Strange signals continue to emanate from the Privatisation Commission (PC). One gets the feeling as if the Chairman PC feels that the world is against him and he is on some kind of a self-assigned holy mission. Statements to the effect that he is not going to wait for or perhaps re-think vision for anyone is not mature behavior and losing one’s cool at briefings on television talk-shows does not help either. On one such talk-show was disappointed to hear him say things like, on why he needs no help in learning more about good corporate governance (assuming he knows it all); how he is working without any remuneration and sacrificing ‘lakhs and crorers’ which he could have earned otherwise working as a professional in the corporate world; and how anyone moaning about transparency or conflict-of-interest at the PC can just take his case to the top 500 corporations of the world for them to ascertain the quality of work in his organization, as all such notions sound rather childish and extremely un-professional. He needs to remember that these are public’s assets he is trying to sell and at the end of the day he is answerable to the people of Pakistan for any wrong sale of assets that rather have been retained than sold off!

Also, what will help PC’s cause is if it takes into account that its ambit is not limited to mere ‘selling’. The concept of privatization is in fact a much broader canvas which simultaneously takes into account optimizing government’s returns and retaining its healthy foot-print in the corporate world. And this in a manner that helps leadership in meeting national social objectives and discharging good governance by maintaining market equilibriums, ensuring equitable distribution of resources and growth, and last but not least, by harnessing partnering private sector entrepreneurial skills in achieving management efficiencies. All this requires vision, planning and formulating a long-term strategy. The 2000 Privatization Ordinance that they keep referring to as their ‘Bible’, is by the way a Musharraf era document, the mentor of which is ironically being tried for treason! The economic philosophies, post 2008 financial crisis, have undergone a paradigm shift and so has the thinking on the phenomenon of privatization. Under the new rules of globalization the earlier simplistic notion citing ‘states should not be in the business of running businesses’, is increasingly being shunned both by the developed and the developing world to instead opt for options on the need for public companies to build value for the long term.

In fact, since the state enterprises have to balance multiple functions other than just profit making, they are these days being increasingly encouraged to focus their new capital investments mainly on the long term. Meaning, they should not merely be seeking short term objectives, but instead be endeavoring to: a) Define long-term objectives and risk appetite, and then go on to invest accordingly. The managements should set a multiyear time frame for creating value, decide how much underperformance they can tolerate in the short term, and then align their investments and performance benchmarks with this agenda, b) Demand long-term metrics from respective governments. Implying that governments should seek to obtain and analyze data that indicate a company’s long-term role and health rather than just focusing on quarterly or annual results, and c) Structure institutional governance to support a long-term approach. Emphasizing that state enterprises must have competent board members committed to investing and structuring the organization for the long haul, as well as formulating policies and mechanisms to translate this philosophy into action.
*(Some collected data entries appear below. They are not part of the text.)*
(** * SMQTK indexers: the [Indexer] base class and plugin discovery

    A shallow embedding of [lib/SMQTK/Indexers/__init__.py] (Python 2):

    - the shared precondition checks of the abstract base class [Indexer]
      ([data_dir], [work_dir], [generate_model], [extend_model],
      [rank_model], [reset]), as computations over a file-system state
      that may raise a Python exception;
    - the plugin discovery function [get_indexers], as a fold over the
      directory listing in an error monad.

    Calls to [log.debug] have no influence on results and are left out. *)

From Stdlib Require Import Ascii String ZArith.
From stdpp Require Import gmap strings list fin_maps.

Local Open Scope string_scope.
Set Warnings "-register-all".

(** ** Python exceptions and results *)

Inductive errno := EEXIST | ENOENT | ENOTDIR.

(** The exceptions that the embedded code can raise.  [RuntimeError] and
    [ValueError] carry the argument tuple given to the constructor;
    [OSError] is what [os.makedirs] raises; [TypeError] is raised by
    [issubclass] when its first argument is not a class; [AttributeError]
    by the attribute access [cls.__name__]. *)
Inductive PyExc :=
| RuntimeError (args : list string)
| ValueError (args : list string)
| OSError (code : errno) (filename : string)
| TypeError
| AttributeError (attr : string)
| ImportError (name : string).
Until 2008 going global seemed to make sense for just about every company in the world. Since then that reality has somewhat changed to one of guarded globalization. Governments, especially those of developing countries, are becoming wary of opening more industries to multinational companies. They are defining national security more broadly and perceiving more and more sectors to be of strategic importance, taking active steps to deter foreign companies from entering them and instead promoting domestic, mostly state-owned enterprises in their place. Indeed, the rise of state capitalism in some of the world’s most important emerging markets has altogether altered the global corporate mix. To factor new-globalization’s new risks governments these days are striving hard to identify every industry’s strategic importance to national governance and a nation’s interests. State capitalism tries to meld the powers of the state with the powers of capitalism. It relies on government to pick winners and promote economic growth by using capitalist tools such as listing state owned companies to ensure management’s accountability and by embracing globalization. Today this strategy of using the combination of state’s might and resources and blending it with professionally managed state enterprises in order to compete effectively and capture increased global market share is well and truly flourishing around the world. Dynamic and leading emerging global economies are freely using this tool to stride out onto the global corporate stage. State-owned companies account for 80% of the market capitalization of the Chinese stock market, more than 60% of Russia’s, and 35% of Brazil’s. They make up 19 of the world’s 100 biggest multinational companies and 28 of the top 100 among emerging markets. The challenge for our Privatization Commission also lies in coming up with a vision and strategy that optimizes the role of state owned enterprises in dispensing good economic governance. In first endeavoring to find ways and means to turn around the strategic national organizations and only in case a particular sale is absolutely necessary to then transparently share (with the public) its comprehensive disinvestment plan on how the sale will become a win-win for all stakeholders. Point being: Why should we be always swimming against the tide?

The writer is an entrepreneur and economic analyst.